When Epstein's field goal attempt for the 2001 Wolverines was blocked on September 8 with 9:11 remaining against Washington and run back for a touchdown, it gave the Huskies a lead that they would not relinquish on the way to a 23–18 game. Epstein made a 51-yard field goal against Iowa on October 27 to give Michigan a 6-point lead with 3:57 remaining. The 32–26 score held up. He posted a school record 57-yard field goal against Michigan State in the November 3, 2001 Michigan–Michigan State football rivalry game known as Clockgate. However, later in the game, Epstein's short punt and two Michigan penalties, made way for Michigan State's controversial game-winning drive. He made the game-winning 31-yard field goal against the Wisconsin on November 17, 2001, with 10 seconds left. Epstein set up the field goal when his punt bounced off of Badger Brett Bell and was recovered by Brandon Williams with 14 seconds left. In the game 3 of his 8 punts were downed inside the 20 yard line, including a 48-yarder that was downed on the 1-yard-line to set up Michigan's first score. 3 of his 5 kickoffs were touchbacks and a fourth one into the end zone was just returned 15 yards. Epstein's performance earned him Big Ten Special Teams Player of the Week recognition and his 8 points (2 FGs and 2 PATs) gave him the team scoring lead with 69 points. He finished the season with 76 points (13–20 FGs and 37–37 PATs) and 71 punts for 2790 yards (39.3 average/17 inside 20). Epstein's single-season punt yardage total was a school record that was surpassed the following season by Adam Finley. His 76 points just edged out B. J. Askew's 72 points and Marquise Walker's 68 points. Epstein earned All-Big Ten Conference second-team honors as a placekicker from the coaches and honorable mention honors by both the coaches and media as a punter. He concluded his career by making 2 field goals in the January 26, 2002 Senior Bowl.

==Professional career==
Epstein was selected by the Jacksonville Jaguars in the 2002 NFL draft and played in six games with the Jaguars in the 2002 NFL season before being picked up off waivers by the Minnesota Vikings on October 23, 2002, where he was a kickoff specialist for the remainder of the season. Epstein tore his anterior cruciate ligament with one week remaining in the 2002 season and had offseason surgery. Despite being reactivated during the 2003 preseason, he was released before the 2003 season. 43-year-old Gary Anderson performed the PATs and field goals for the 2002 Vikings. Anderson, had been brought out of retirement during the season to contribute to the Vikings' special teams efforts as Doug Brien faltered. Epstein replaced Brien. As a Jaguar, Epstein made 5 out of 9 field goals (with a long of 34 yards) and 13 PATs. He was 0–4 on field goals of 39 yards or longer. Of his 72 career kickoffs, 10 of them were touchbacks and his average distance was 61.7 yards. After Epstein was released, the Jaguars continued to have troubles as his successor Tim Seder was cut five games later. 8 of Epstein's 28 career points came in a 28–25 October 6, 2002 Jacksonville victory over Philadelphia. He was 2-for-2 on both field goals and PATs.

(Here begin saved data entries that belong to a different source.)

Lemma contents_resized n s :
  rep_inv max_size s → count s ≤ n → contents (resized n s) = contents s.
Proof.
  intros [] Hc. unfold contents at 1. cbn [resized count].
  unfold contents. apply list_fmap_ext. intros i k [-> Hk]%lookup_seqZ.
  unfold slot at 1. cbn [resized buffer capacity front].
  rewrite Z.add_0_l, Z.add_0_l, Z.mod_small, Nat2Z.id by lia.
  rewrite lookup_app_l by (rewrite length_contents; lia).
  by rewrite lookup_contents.
Qed.

(** *** The member functions, case by case *)

Lemma construct_eq init_capacity log :
  construct max_size init_capacity log
  = if decide (init_capacity ≤ max_size)
    then Ret (Monitor (replicate (Z.to_nat init_capacity) 0) init_capacity
                      0 0 0 false log [])
    else Abort length_error.
Proof. unfold construct, vector_new. by case_decide. Qed.

Lemma enqueue_eq item s :
  rep_inv max_size s →
  enqueue max_size item s
  = if decide (count s < capacity s) then
      if decide (count s + 1 = capacity s) then
        if decide (2 * capacity s ≤ max_size)
        then Ret (tt, signalled (notify_one not_empty)
                        (resized (2 * capacity s) (inserted item s)))
        else Abort length_error
      else Ret (tt, signalled (notify_one not_empty) (inserted item s))
    else Block.
Proof.
  intros Hinv. pose proof Hinv as [].
  unfold enqueue. monitor_simpl.
  case_decide as Hlt.
  2: { by rewrite (proj2 (Z.ltb_ge _ _)) by lia. }
  rewrite (proj2 (Z.ltb_lt _ _)) by done.
  unfold vector_set. rewrite decide_True by lia. monitor_simpl.
  unfold size_rem. rewrite decide_False by lia. monitor_simpl.
  unfold size_add. rewrite !(size_wrap_small (_ + 1)) by lia.
  change (Monitor (<[Z.to_nat (rear s):=item]> (buffer s)) (capacity s)
            (front s) ((rear s + 1) mod capacity s) (count s + 1)
            (producers_done s) (log_file s) (notified s))
    with (inserted item s).
  case_decide as Hfull.
  - rewrite (proj2 (Z.eqb_eq _ _)) by done. cbn beta.
    replace (size_mul (capacity (inserted item s)) 2) with (capacity s * 2)
      by (symmetry; apply size_wrap_small; cbn; lia).
    rewrite (Z.mul_comm _ 2).
    case_decide as Hmax.
    + rewrite resize_eq; cbn [inserted count capacity];
        [done|by apply rep_inv_inserted|lia..].
    + by rewrite resize_length_error by lia.
  - by rewrite (proj2 (Z.eqb_neq _ _)) by done.
Qed.

(** The end-of-stream path needs no invariant. *)
Lemma dequeue_end_of_stream s :
  count s = 0 → producers_done s = true → dequeue max_size s = Ret (None, s).
Proof.
  intros Hc Hd. unfold dequeue. monitor_simpl.
  rewrite Hc, Hd. cbn. by rewrite Hc, Hd.
Qed.

Lemma dequeue_blocks s :
  count s = 0 → producers_done s = false → dequeue max_size s = Block.
Proof.
  intros Hc Hd. unfold dequeue. monitor_simpl. rewrite Hc, Hd. by cbn.
Qed.

Lemma dequeue_eq s :
  rep_inv max_size s → 0 < count s →
  dequeue max_size s
  = if decide (1 < capacity s ∧ count s - 1 ≤ capacity s / 4)
    then Ret (Some (slot s 0),
              signalled (notify_one not_full)
                (resized (capacity s / 2) (removed s)))
    else Ret (Some (slot s 0), signalled (notify_one not_full) (removed s)).
Proof.
  intros Hinv Hpos. pose proof Hinv as [].
  unfold dequeue. monitor_simpl.
  rewrite (proj2 (Z.eqb_neq (count s) 0)) by lia. cbn [andb negb].
  rewrite (proj2 (Z.eqb_neq (count s) 0)) by lia. cbn [andb negb]. cbn beta.
  unfold vector_get.
  pose proof (slot_lookup s 0 Hinv) as Hfront.
  rewrite Z.add_0_r, Z.mod_small in Hfront by lia.
  rewrite Hfront by lia. monitor_simpl.
  unfold size_rem. rewrite decide_False by lia. monitor_simpl.
  unfold size_add, size_sub. rewrite !size_wrap_small by lia.
  change (Monitor (buffer s) (capacity s) ((front s + 1) mod capacity s)
            (rear s) (count s - 1) (producers_done s) (log_file s)
            (notified s))
    with (removed s).
  case_decide as Hshrink.
  - destruct Hshrink as [Hcap Hquarter].
    rewrite (proj2 (Z.ltb_lt _ _)), (proj2 (Z.leb_le _ _)) by done.
    cbn [andb]. cbn beta.
    assert (1 ≤ capacity s / 2 ∧ capacity s / 4 ≤ capacity s / 2
            ∧ capacity s / 2 ≤ capacity s) as (? & ? & ?).
    { repeat split.
      - apply Z.div_le_lower_bound; lia.
      - apply Z.div_le_lower_bound; [lia|].
        pose proof (Z.mul_div_le (capacity s) 4). lia.
      - apply Z.div_le_upper_bound; lia. }
    rewrite resize_eq; cbn [removed count capacity];
      [done|by apply rep_inv_removed|lia..].
  - assert ((1 <? capacity s) && (count s - 1 <=? capacity s / 4) = false) as ->.
    { apply andb_false_iff. rewrite Z.ltb_ge, Z.leb_gt. lia. }
    done.
Qed.

Lemma set_producers_done_eq s :
  set_producers_done s
  = Ret (tt, signalled (notify_all not_empty) (set_done true s)).
Proof. done. Qed.

Lemma rep_inv_signalled sg s :
  rep_inv max_size s → rep_inv max_size (signalled sg s).
Proof. by intros []. Qed.

Lemma contents_signalled sg s : contents (signalled sg s) = contents s.
Proof. done. Qed.

(** What a completed [enqueue] has done. *)
Lemma enqueue_ret item s s' :
  rep_inv max_size s →
  enqueue max_size item s = Ret (tt, s') →
  count s < capacity s ∧
  (count s + 1 = capacity s ∧ 2 * capacity s ≤ max_size ∧
   s' = signalled (notify_one not_empty)
          (resized (2 * capacity s) (inserted item s))
   ∨ count s + 1 ≠ capacity s ∧
     s' = signalled (notify_one not_empty) (inserted item s)).
Proof.
  intros Hinv. rewrite enqueue_eq by done.
  repeat case_decide; intros [=]; auto.
Qed.

(** What a completed [dequeue] has done. *)
Lemma dequeue_ret s r s' :
  rep_inv max_size s →
  dequeue max_size s = Ret (r, s') →
  count s = 0 ∧ producers_done s = true ∧ r = None ∧ s' = s
  ∨ 0 < count s ∧ r = Some (slot s 0) ∧
    (1 < capacity s ∧ count s - 1 ≤ capacity s / 4 ∧
     s' = signalled (notify_one not_full)
            (resized (capacity s / 2) (removed s))
     ∨ ¬ (1 < capacity s ∧ count s - 1 ≤ capacity s / 4) ∧
       s' = signalled (notify_one not_full) (removed s)).
Proof.
  intros Hinv. pose proof Hinv as [].
  destruct (decide (count s = 0)) as [Hc|Hc].
  - destruct (producers_done s) eqn:Hd.
    + rewrite dequeue_end_of_stream by done. intros [= <- <-]. auto.
    + by rewrite dequeue_blocks.
  - rewrite dequeue_eq by (done || lia).
    case_decide; intros [= <- <-]; right; (split; [lia|]); split; auto.
    destruct H as [??]. auto.
Qed.

Lemma half_bounds c : 1 < c → 1 ≤ c / 2 ∧ c / 4 ≤ c / 2 ∧ c / 4 < c / 2 ∧ c / 2 < c.
Proof.
  intros Hc.
  pose proof (Z.div_mod c 2 ltac:(lia)). pose proof (Z.mod_pos_bound c 2 ltac:(lia)).
  pose proof (Z.div_mod c 4 ltac:(lia)). pose proof (Z.mod_pos_bound c 4 ltac:(lia)).
  lia.
Qed.

(** *** Preservation of the invariant *)

Lemma construct_rep_inv init_capacity log s :
  0 < init_capacity →
  construct max_size init_capacity log = Ret s →
  rep_inv max_size s ∧ count s = 0 ∧ capacity s = init_capacity
  ∧ producers_done s = false ∧ log_file s = log ∧ notified s = [].
Proof.
  intros Hpos. rewrite construct_eq. case_decide; [|done]. intros [= <-].
  repeat split; cbn; rewrite ?length_replicate, ?Z.mod_0_l; lia.
Qed.

Lemma enqueue_rep_inv item s s' :
  rep_inv max_size s →
  enqueue max_size item s = Ret (tt, s') →
  rep_inv max_size s' ∧ count s' < capacity s'.
Proof.
  intros Hinv Hret.
  destruct (enqueue_ret _ _ _ Hinv Hret) as [Hlt [(Hfull & Hmax & ->)|(Hfull & ->)]].
  - pose proof Hinv as []. split; [|cbn; lia].
    apply rep_inv_signalled, rep_inv_resized;
      [by apply rep_inv_inserted|cbn; lia..].
  - split; [|cbn; lia].
    by apply rep_inv_signalled, rep_inv_inserted.
Qed.

Lemma dequeue_rep_inv s r s' :
  rep_inv max_size s →
  dequeue max_size s = Ret (r, s') →
  rep_inv max_size s' ∧ count s' < capacity s'.
Proof.
  intros Hinv Hret. pose proof Hinv as [].
  destruct (dequeue_ret _ _ _ Hinv Hret)
    as [(Hc & _ & _ & ->)|(Hpos & _ & [(Hcap & Hq & ->)|(Hno & ->)])].
  - split; [done|lia].
  - pose proof (half_bounds _ Hcap). split; [|cbn; lia].
    apply rep_inv_signalled, rep_inv_resized;
      [by apply rep_inv_removed|cbn; lia..].
  - split; [|cbn; lia].
    by apply rep_inv_signalled, rep_inv_removed.
Qed.

Lemma set_producers_done_rep_inv s s' :
  rep_inv max_size s →
  set_producers_done s = Ret (tt, s') →
  rep_inv max_size s' ∧ count s' = count s ∧ capacity s' = capacity s.
Proof.
  intros Hinv. rewrite set_producers_done_eq. intros [= <-].
  by destruct Hinv.
Qed.

Lemma observable_inv s :
  observable max_size s → rep_inv max_size s ∧ count s < capacity s.
Proof.
  induction 1 as [c log s Hpos Hret|item s s' _ [IH _] Hret
                 |s r s' _ [IH _] Hret|s s' _ [IH Hlt] Hret].
  - destruct (construct_rep_inv _ _ _ Hpos Hret) as (? & ? & ? & _). split; [done|lia].
  - by eapply enqueue_rep_inv.
  - by eapply dequeue_rep_inv.
  - destruct (set_producers_done_rep_inv _ _ IH Hret) as (? & ? & ?). split; [done|lia].
Qed.

(** *** Completed calls and the content of the queue *)

Lemma enqueue_some item s :
  rep_inv max_size s → count s < capacity s →
  (count s + 1 = capacity s → 2 * capacity s ≤ max_size) →
  ∃ s', enqueue max_size item s = Ret (tt, s')
        ∧ contents s' = contents s ++ [item]
        ∧ count s' = count s + 1
        ∧ producers_done s' = producers_done s
        ∧ capacity s'
          = (if decide (count s + 1 = capacity s) then 2 * capacity s
             else capacity s).
Proof.
  intros Hinv Hlt Hmax. pose proof Hinv as [].
  rewrite enqueue_eq by done. rewrite decide_True by done.
  case_decide as Hfull.
  - rewrite decide_True by auto. eexists; split; [done|].
    rewrite contents_signalled, contents_resized
      by (try apply rep_inv_inserted; done || cbn; lia).
    by rewrite contents_inserted.
  - eexists; split; [done|].
    by rewrite contents_signalled, contents_inserted.
Qed.

Lemma dequeue_some s :
  rep_inv max_size s → 0 < count s →
  ∃ s', dequeue max_size s = Ret (Some (slot s 0), s')
        ∧ contents s = slot s 0 :: contents s'
        ∧ count s' = count s - 1
        ∧ producers_done s' = producers_done s
        ∧ capacity s'
          = (if decide (1 < capacity s ∧ count s - 1 ≤ capacity s / 4)
             then capacity s / 2 else capacity s).
Proof.
  intros Hinv Hpos. pose proof Hinv as [].
  rewrite dequeue_eq by done.
  case_decide as Hshrink.
  - destruct Hshrink as [Hcap Hq]. pose proof (half_bounds _ Hcap).
    eexists; split; [done|].
    rewrite contents_signalled, contents_resized
      by (try apply rep_inv_removed; done || cbn; lia).
    by rewrite <- contents_removed.
  - eexists; split; [done|].
    by rewrite contents_signalled, <- contents_removed.
Qed.

Lemma contents_nil s : count s = 0 → contents s = [].
Proof. intros Hc. unfold contents. by rewrite Hc. Qed.

Lemma contents_cons s : 0 < count s → contents s ≠ [].
Proof. intros Hc. by rewrite contents_removed. Qed.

The Denver Broncos signed Epstein in February 2004 and assigned him to the Berlin Thunder of NFL Europe. He was released in September 2004. He was the punter and performed kickoffs for the World Bowl XII champion 2004 Thunder team, although Jonathan Ruffin performed field goal attempts for them.

The Edmonton Eskimos of the Canadian Football League signed Epstein during the 2005 CFL season. He appeared in four regular season games for Edmonton, made 8 of 12 field goal attempts, and punted 16 times for an average of 41 yd but that record and especially a blocked kick on September 18, his final game for the Eskimos, resulted in his release on September 29. Edmonton went on to win the 93rd Grey Cup.

The Houston Texans signed him in January 2006 and assigned him to the Rhein Fire of NFL Europe. He was released in May 2006. On February 6, 2008, Epstein signed back on with the Edmonton Eskimos of the CFL, but he was released again on April 28.